Es freut mich dass die alte Freundschaft wieder aufgeflammt ist und Vernetzung kann wirklich bereichern solange du dich nicht unter Druck setzt.
Vielleicht ist das wie eine Probe wie sich zwei Menschen heute verstehen allerdings ohne sofort zu urteilen.
Ich frage mich ob das Öffnen der Vergangenheit mehr Erwartung als Gegenwart bringt und ob man sich selbst dabei verliert.
Was wenn der Gedanke an eine private Gruppe nur ein Spiegel ist der dir sagt dass du noch nicht bereit bist dich offen zu zeigen?
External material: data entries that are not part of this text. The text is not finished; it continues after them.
(** * Data model of the resource grabber: [app/models.py]

    The module declares two enumerations, three persisted tables
    ([scan_sessions], [web_resources], [download_history]) and a handful of
    validation schemas.  The embedding keeps the declarations as they are
    written: enumerations are inductive types, every model is a record inside
    a module of the same name, and every [Field(...)] keyword that constrains
    a column (primary key, foreign key, unique, maximal length, pattern,
    relationship cascade) is kept as data that the generic store operations
    consult.

    The file does not say which libraries it runs on, and they differ where
    it matters.  Two settings carry the difference: the validation stack
    ([Re.engine]: pydantic 1 with Python's [re], or pydantic 2 with Rust's
    [regex]) and the database ([Backend]: what PostgreSQL does, what SQLite
    does, or any mix of the two). *)

From Stdlib Require Import String Ascii List ZArith Bool Lia Arith Floats.
Import ListNotations.

Local Open Scope string_scope.
Local Open Scope Z_scope.

Set Implicit Arguments.

(* ================================================================== *)
(** ** Enumerations *)

(** [class ResourceType(str, Enum)] *)
Inductive ResourceType : Type :=
| JSON | JAVASCRIPT | XML | YAML | CSS | IMAGE | HTML | TEXT | PDF | OTHER.

(** The [str] value carried by each member. *)
Definition ResourceType_value (r : ResourceType) : string :=
  match r with
  | JSON => "json"
  | JAVASCRIPT => "js"
  | XML => "xml"
  | YAML => "yml"
  | CSS => "css"
  | IMAGE => "image"
  | HTML => "html"
  | TEXT => "txt"
  | PDF => "pdf"
  | OTHER => "other"
  end.

(** [list(ResourceType)]: the members in declaration order. *)
Definition ResourceType_members : list ResourceType :=
  [JSON; JAVASCRIPT; XML; YAML; CSS; IMAGE; HTML; TEXT; PDF; OTHER].

(** [ResourceType(s)]: lookup by value; [None] stands for the [ValueError]
    the enum raises on a string that is no member's value. *)
Definition ResourceType_of_value (s : string) : option ResourceType :=
  find (fun r => String.eqb (ResourceType_value r) s) ResourceType_members.

(** The names of the members, which is what a database stores for a
    member. *)
Definition ResourceType_name (r : ResourceType) : string :=
  match r with
  | JSON => "JSON"
  | JAVASCRIPT => "JAVASCRIPT"
  | XML => "XML"
  | YAML => "YAML"
  | CSS => "CSS"
  | IMAGE => "IMAGE"
  | HTML => "HTML"
  | TEXT => "TEXT"
  | PDF => "PDF"
  | OTHER => "OTHER"
  end.

(** What an attribute annotated with the enumeration [E] holds when nothing
    validates it: a member, or whatever string the caller passes. *)
Inductive unvalidated (E : Type) : Type :=
| Member (m : E)
| Raw (s : string).

Arguments Raw {E} s.

(** Validation of a [ResourceType] field: a member is kept and a string is
    looked up by value; [None] stands for the validation error. *)
Definition ResourceType_validate (v : unvalidated ResourceType)
  : option ResourceType :=
  match v with
  | Member m => Some m
  | Raw s => ResourceType_of_value s
  end.

(** What the [Enum] column type sends to the database for an attribute: a
    member, and a string that is the value or the name of a member, go as
    that member; any other string goes as it is. *)
Definition ResourceType_bind (v : unvalidated ResourceType)
  : unvalidated ResourceType :=
  match v with
  | Member m => Member m
  | Raw s =>
      match find (fun m => String.eqb (ResourceType_value m) s
                           || String.eqb (ResourceType_name m) s)
                 ResourceType_members with
      | Some m => Member m
      | None => Raw s
      end
  end.

(** [class ScanStatus(str, Enum)] *)
Inductive ScanStatus : Type :=
| PENDING | IN_PROGRESS | COMPLETED | FAILED.

Definition ScanStatus_value (s : ScanStatus) : string :=
  match s with
  | PENDING => "pending"
  | IN_PROGRESS => "in_progress"
  | COMPLETED => "completed"
  | FAILED => "failed"
  end.

Definition ScanStatus_members : list ScanStatus :=
  [PENDING; IN_PROGRESS; COMPLETED; FAILED].

Definition ScanStatus_of_value (s : string) : option ScanStatus :=
  find (fun r => String.eqb (ScanStatus_value r) s) ScanStatus_members.

(* ================================================================== *)
(** ** Patterns

    [Field(regex=...)] attaches a regular expression to a string field.  The
    fragment below covers the operators that occur in the module; a pattern is
    run the way [re.match] runs it, by backtracking from the first character
    with greedy [?] and [*].

    Characters are code points below 256.  Two things depend on the engine
    that the validation layer hands the pattern to, so the matcher takes the
    engine as an argument:
    - [$] matches at the very end and, for Python's [re], also just before a
      final line feed;
    - [\s] is [Unicode White_Space]; Python's [re] adds the four separators
      U+001C to U+001F.

    The engine also tells the validation stack: pydantic 1 runs a pattern
    with Python's [re], pydantic 2 with Rust's [regex]. *)

Module Re.

Inductive engine : Type := PythonRe | RustRegex.

Inductive item : Type :=
| Ch (c : ascii)        (* a literal character inside a class *)
| Space.                (* \s *)

Inductive regex : Type :=
| Bol                        (* ^ *)
| Eol                        (* $ *)
| Lit (c : ascii)            (* a literal character *)
| Dot                        (* . : anything but a line feed *)
| NotIn (cs : list item)     (* [^...] *)
| Opt (r : regex)            (* r? *)
| Star (r : regex)           (* r* *)
| Seq (r1 r2 : regex).       (* r1 r2 *)

Definition LF : ascii := ascii_of_nat 10.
Ich spüre ein warmes Kribbeln gemischt mit vorsichtiger Zurückhaltung und die Vernetzung wirft mir mehr Fragen als Antworten.
Vielleicht geht es nicht darum die Vergangenheit zu retten sondern um das Konzept der Zugehörigkeit in einer sich verändernden Welt die Grenze zwischen Freundschaft und Öffentlichkeit neu zu ziehen.